Итак, благодаря вирусу весь мир оказался интернированным по местам компактного проживания. Границы оказались закрыты, перемещения ограничены, большинство форм активности, от спортивной до политической, заморожено. Сервисы удобного государства в одночасье раскрыли свои полицейские функции. Остается только молчать про права человека, о которых в одночасье забыли все, но в первую очередь – их недавние защитники. Вирус осуществляет массовую охоту на людей, но, как видно из вышесказанного, результаты этой охоты не сводятся к его клиническим проявлениям.

За охотой скрываются самые разные акции, не только массовые, а может быть даже – совсем не массовые. Иногда дело вообще представляется таким образом, что вирус начинает казаться не серийным, а штучным убийцей, адресные жертвы которого остаются незамеченными на фоне повсеместных страданий. Такая избирательность, как мы знаем, также выступает элементом биополитики.

Подобным вопросам способствует то обстоятельство, что пандемия сочетает выравнивание всех по общему лекалу с новыми вариантами избирательного сродства.

Все сидят по домам, но ни у банкира, ни у слесаря дом больше не является крепостью, охраняющей частную жизнь. Все рискуют заболеть, но бессимптомное течение болезни почти равносильно загробному спасению в Средневековье. Все могут заразиться коронавирусом, но статус переносчика инфекции налагает большие обязательства, чем сама болезнь. Все могут умереть от хронической болезни, но к коктейлю ее симптомов прибавили коктейль симптомов ОРВИ, с которыми отождествили COVID-19. Всех могут лечить от коронавируса чем угодно (специализированных лекарств все равно нет), но все могут по-разному переживать последствия подчинения жизни медицине. Все, как и прежде, могут умереть везде и всегда, но смерть от коронавируса неотличима от радикальной версии социального дистанцирования.
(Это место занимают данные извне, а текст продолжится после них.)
(** X19: without gaps ([self.on] is [True]) and without a ready
    signal a string takes one clock cycle for each of its
    [ceil(n / bus_width)] words, and one more when [sync] is set: with
    [sync] unset every cycle of the send carries a word. *)
Theorem X19_send_string_takes_one_cycle_per_word (d : AvalonSTPkts G)
    (string : list byte) (sync : bool) :
  let W := st_data_len (st_bus d) / 8 in
  let n := Z.of_nat (length string) in
  0 < n -> 0 < W ->
  is_Some (config d !! "firstSymbolInHighOrderBits") ->
  on d = OnBool true -> st_ready (st_bus d) = false ->
  exists d' new,
    _send_string _next_valids ready_at patience string sync d = (Done tt, d') /\
    trace d' = trace d ++ new /\
    Z.of_nat (length new) = (n + W - 1) / W + (if sync then 1 else 0) /\
    Z.of_nat (length (transfers new)) = (n + W - 1) / W.
Proof.
  intros W n Hn HW [be Hbe] Hon Hr.
  assert (string <> []) as Hs by (intros ->; simpl in n; lia).
  destruct (send_string_full string sync be d) as (d' & new & d1 & E & T & V & _);
    try done; [lia | intros H; congruence |].
  exists d', new. split; [done|]. split; [done|]. split.
  - remember (_send_string _next_valids ready_at patience string sync d) as r eqn:Er.
    unfold _send_string in Er.
    unfold mbind at 1 in Er. cbv beta iota zeta in Er.
    unfold mbind at 1 in Er. unfold config_get at 1 in Er. rewrite Hbe in Er.
    cbv beta iota in Er.
    do 5 (unfold mbind at 1 in Er; unfold bus_do at 1 in Er; cbv beta iota in Er).
    cbn [st_bus with_st_bus] in Er.
    match type of Er with
    | context [mbind (send_string_loop _ _ _ _ _ _ _ _ _ _) _ ?x] =>
        destruct (send_string_loop_plain sync W (st_data_len (st_bus d)) be
                    (length string) string true x)
          as (d2 & n2 & E2 & T2 & L2); try done; [lia|]
    end.
    fold W in Er. rewrite (mbind_done _ _ _ _ _ E2) in Er.
    unfold mbind, yield_edge, bus_do in Er. cbn [fst snd] in Er.
    rewrite Er in E. injection E as <-.
    cbn [trace with_trace with_st_bus] in T. rewrite T2 in T.
    cbn [trace] in T. rewrite <- app_assoc in T. apply app_inv_head in T.
    rewrite <- T, length_app, Nat2Z.inj_add, L2. fold n. cbn [negb orb length].
    destruct sync; lia.
  - rewrite <- (length_map (fun c => word_view (c_bus c))), V.
    apply expected_words_length; [lia|done|done].
Qed.

(** *** [_send_iterable] *)

Lemma drive_word_ready wd b : st_ready (drive_word wd b) = st_ready b.
Proof. by destruct wd as [[|] [|] [|] [|] [|] [|] [|]]. Qed.

(** The valid a word is driven over does not matter: [valid <= 1] follows. *)
Lemma drive_word_over_valid wd v b :
  set_valid (SInt 1) (drive_word wd (set_valid v b))
  = set_valid (SInt 1) (drive_word wd b).
Proof. by destruct wd as [[|] [|] [|] [|] [|] [|] [|]], b. Qed.

Lemma top_yield_bus (c fw : bool) (d : AvalonSTPkts G) :
  (fw = false -> c = true) ->
  (if fw then st_truthy (st_valid (st_bus d)) = false
   else st_truthy (st_valid (st_bus d)) = true /\ ready_ok ready_at d) ->
  exists d' new,
    when c (yield_edge ready_at AtWord) d = (Done tt, d') /\
    trace d' = trace d ++ new /\
    map c_bus (transfers new) = (if fw then [] else [st_bus d]) /\
    st_bus d' = st_bus d.
Proof.
  intros Hc Hpre. destruct c; simpl.
  - eexists _, [_]. unfold yield_edge. split; [reflexivity|]. simpl.
    split; [done|]. split; [|done]. unfold transfers. simpl.
    destruct fw.
    + by rewrite Hpre.
    + destruct Hpre as [-> Hr]. unfold ready_ok in Hr.
      destruct (st_ready (st_bus d)); simpl; [by rewrite Hr|done].
  - destruct fw; [|by discriminate Hc].
    exists d, []. by rewrite app_nil_r.
Qed.

Lemma insert_gap_bus (d : AvalonSTPkts G) :
  exists d' new,
    insert_gap _next_valids ready_at d = (Done tt, d') /\
    trace d' = trace d ++ new /\ transfers new = [] /\
    (st_bus d' = st_bus d \/ st_bus d' = set_valid (SInt 0) (st_bus d)).
Proof.
  unfold insert_gap. destruct (negb (on_truthy (on d))).
  - unfold mbind, bus_do.
    destruct (gap_cycles_spec ready_at (Z.to_nat (off d))
                (with_st_bus (set_valid (SInt 0) (st_bus d)) d))
      as (new & E & _ & Hf).
    rewrite E. unfold next_valids. eexists _, new. split; [reflexivity|].
    simpl. split_and!; try done; [|by right].
    apply transfers_none. eapply Forall_impl; [exact Hf|].
    intros c [_ Hb]. left. by rewrite Hb.
  - exists d, []. rewrite app_nil_r. split_and!; try done. by left.
Qed.

Lemma send_iterable_loop_spec sync : forall (pkt : list busword) (fw : bool)
    (d : AvalonSTPkts G),
  pkt <> [] ->
  (st_ready (st_bus d) = true -> responsive ready_at patience) ->
  (if fw then st_truthy (st_valid (st_bus d)) = false
   else st_truthy (st_valid (st_bus d)) = true /\ ready_ok ready_at d) ->
  exists d' new,
    send_iterable_loop _next_valids ready_at patience sync pkt fw d = (Done tt, d') /\
    trace d' = trace d ++ new /\
    map c_bus (transfers new) ++ [st_bus d']
      = (if fw then [] else [st_bus d]) ++ words_on_bus (st_bus d) pkt /\
    st_truthy (st_valid (st_bus d')) = true /\ ready_ok ready_at d'.
Proof.
  induction pkt as [|word pkt IH]; intros fw d Hne Hresp Hpre; [done|].
  cbn [send_iterable_loop].
  destruct (top_yield_bus (negb fw || fw && sync) fw d) as
    (d0 & n0 & E0 & T0 & V0 & B0); [by intros ->|done|].
  rewrite (mbind_done _ _ _ _ _ E0).
  destruct (insert_gap_bus d0) as (d1 & n1 & E1 & T1 & X1 & B1).
  rewrite (mbind_done _ _ _ _ _ E1).
  unfold mbind at 1. unfold consume_valid_cycle at 1. cbv beta iota.
  unfold mbind at 1. unfold bus_do at 1. cbv beta iota.
  unfold mbind at 1. unfold bus_do at 1. cbv beta iota.
  unfold mbind at 1. unfold has_ready at 1. cbv beta iota.
  cbn [st_bus with_st_bus with_valids].
  set (b2 := set_valid (SInt 1) (drive_word word (st_bus d1))).
  assert (b2 = set_valid (SInt 1) (drive_word word (st_bus d))) as Hb2.
  { unfold b2. destruct B1 as [-> | ->]; rewrite ?drive_word_over_valid; by rewrite B0. }
  match goal with
  | |- context [mbind (when _ _) _ ?x] => set (d2 := x)
  end.
  assert (st_bus d2 = b2) as Hd2 by reflexivity.
  assert (st_ready b2 = st_ready (st_bus d)) as Hr2.
  { rewrite Hb2. cbn. apply drive_word_ready. }
  change (st_ready b2) with (st_ready (st_bus d2)).
  destruct (when_wait_ready_spec ready_at patience d2) as (d3 & n3 & E3 & T3 & X3 & B3 & R3).
  { rewrite Hd2, Hr2. exact Hresp. }
  rewrite (mbind_done _ _ _ _ _ E3).
  assert (trace d3 = trace d ++ n0 ++ n1 ++ n3) as T.
  { rewrite T3. unfold d2. simpl. by rewrite T1, T0, <- !app_assoc. }
  assert (map c_bus (transfers (n0 ++ n1 ++ n3)) = (if fw then [] else [st_bus d])) as V.
  { rewrite !transfers_app, X1, X3, app_nil_r. exact V0. }
  assert (st_bus d3 = b2) as Hd3 by (by rewrite B3).
  cbn [words_on_bus]. rewrite <- Hb2.
  destruct pkt as [|word' pkt].
  - cbn [send_iterable_loop words_on_bus]. unfold mret.
    exists d3, (n0 ++ n1 ++ n3). split_and!; try done.
    + by rewrite V, Hd3.
    + by rewrite Hd3.
  - destruct (IH false d3) as (d4 & n4 & E4 & T4 & V4 & A4 & R4); try done.
    { rewrite Hd3, Hr2. exact Hresp. }
    { by rewrite Hd3. }
    exists d4, ((n0 ++ n1 ++ n3) ++ n4). split; [done|].
    split; [by rewrite T4, T, <- !app_assoc|].
    split; [|done].
    rewrite transfers_app, map_app, <- app_assoc, V4, V, Hd3. done.
Qed.

(** X20: an iterable packet sent on a bus whose valid is not high at
    the call, with a sink that has no ready signal or raises it in time.
    The send returns and leaves valid low; as many words go over the bus
    as the packet has elements, in order; in each, the signals the
    element has an attribute for carry its values, the others keep what
    the word before left, and valid is high whatever the element says of
    it. *)
Theorem X20_send_iterable_words (d : AvalonSTPkts G) (pkt : list busword)
    (sync : bool) :
  st_truthy (st_valid (st_bus d)) = false ->
  (st_ready (st_bus d) = true -> responsive ready_at patience) ->
  exists d' new,
    _send_iterable _next_valids ready_at patience pkt sync d = (Done tt, d') /\
    trace d' = trace d ++ new /\
    map c_bus (transfers new) = words_on_bus (st_bus d) pkt /\
    length (transfers new) = length pkt /\
    st_valid (st_bus d') = SInt 0.
Proof.
  intros Hidle Hresp. unfold _send_iterable.
  assert (forall b p, length (words_on_bus b p) = length p) as Hlen.
  { clear. intros b p. revert b. induction p as [|w p IH]; intros b; [done|].
    simpl. by rewrite IH. }
  destruct pkt as [|word pkt].
  - cbn [send_iterable_loop]. unfold mbind, mret, yield_edge, bus_do. cbn [fst snd].
    eexists _, [_]. split; [reflexivity|]. cbn. split; [done|].
    unfold transfers. cbn. rewrite Hidle. done.
  - destruct (send_iterable_loop_spec sync (word :: pkt) true d)
      as (d1 & n1 & E1 & T1 & V1 & A1 & R1); try done.
    rewrite (mbind_done _ _ _ _ _ E1).
    unfold mbind, yield_edge, bus_do. cbn [fst snd].
    eexists _, (n1 ++ [_]). split; [reflexivity|].
    unfold with_trace, with_st_bus. cbn [trace st_bus].
    rewrite T1. split; [by rewrite app_assoc|].
    assert (map c_bus (transfers (n1 ++ [cycle_at ready_at AtEnd (st_bus d1) (now d1) 0]))
            = words_on_bus (st_bus d) (word :: pkt)) as V.
    { rewrite transfers_app, map_app. cbn [app] in V1. rewrite <- V1. f_equal.
      unfold transfers, cycle_at. cbn [List.filter c_bus c_ready]. rewrite A1.
      rewrite Nat.add_0_r. unfold ready_ok in R1.
      destruct (st_ready (st_bus d1)); simpl; [by rewrite R1|done]. }
    unfold cycle_at in V. rewrite Nat.add_0_r in V.
    split; [exact V|]. split; [|done].
    by rewrite <- (length_map c_bus), V, Hlen.
Qed.

(** *** Backpressure *)

Lemma next_bus_app n1 n2 b : next_bus (n1 ++ n2) b = next_bus n1 (next_bus n2 b).
Proof. by destruct n1. Qed.

Lemma held_app n1 n2 b :
  held n1 (next_bus n2 b) -> held n2 b -> held (n1 ++ n2) b.
Proof.
  induction n1 as [|c n1 IH]; [done|]. cbn [held app]. intros [H1 H2] H3.
  split; [|by apply IH]. intros Hc. destruct (H1 Hc) as (A & B & C).
  by rewrite next_bus_app.
Qed.

Lemma held_calm new b : Forall (fun c => c_site c <> AtReady) new -> held new b.
Proof. induction 1 as [|c new Hc _ IH]; [done|]. by split. Qed.

Lemma held_waiting new b :
  st_truthy (st_valid b) = true ->
  Forall (fun c => c_bus c = b /\ st_truthy (c_ready c) = false) new ->
  held new b.
Proof.
  intros Hv. induction 1 as [|c new [Hc1 Hc2] Hf IH]; [done|].
  split; [|done]. intros _. rewrite Hc1. split_and!; try done.
  destruct Hf as [|c' ? [Hc' _] _]; [done|exact Hc'].
Qed.

Lemma held_lookup new b i c :
  held new b -> new !! i = Some c -> c_site c = AtReady ->
  st_truthy (st_valid (c_bus c)) = true /\ st_truthy (c_ready c) = false /\
  next_bus (drop (S i) new) b = c_bus c.
Proof.
  revert i. induction new as [|c0 new IH]; intros i; [done|].
  intros [H1 H2]. destruct i as [|i]; simpl.
  - intros [= ->] Hc. rewrite drop_0. by apply H1.
  - intros Hi Hc. by apply IH.
Qed.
Минздравы всех стран объединились со статистическим разумом, чтобы вирусная популяция вошла в систему обмена. Любое сущее в этой системе только тогда считается сущим, когда предварительно наделяется стоимостью. Потом можно будет списать на вирус любые траты и растраты, включая смерть, которая никогда еще во всемирном масштабе не приобретала такого устойчивого стоимостного выражения. Неизвестно еще, в чем наибольший урон от пандемии: в количестве смертей или в сведении смерти к количественным показателям. Редукция всех мировых проблем к вирусу едва ли не впервые в истории сделала смерть настолько удобной для бухгалтерии, обеспечила радикальную эволюцию трагедии в издержку.

Раньше, следуя поговорке, все издержки «списывала война». Однако количество жертв военного времени не меняло отношения к смерти. Будучи результатом встречи с боевым противником, смерть на войне только усиливала свои качества экзистенциального врага, чего не скажешь о смерти от коронавируса. Проблематизация «конца человеческого» стала больше напоминать смесь карты охвата общества медицинскими учреждениями, протокола о мерах по санэпидобработке и отчета об утилизации за истечением срока годности. На фоне исчезновения экзистенциального измерения смерти легко лишить должного резонанса уход отдельных людей, пусть даже известных.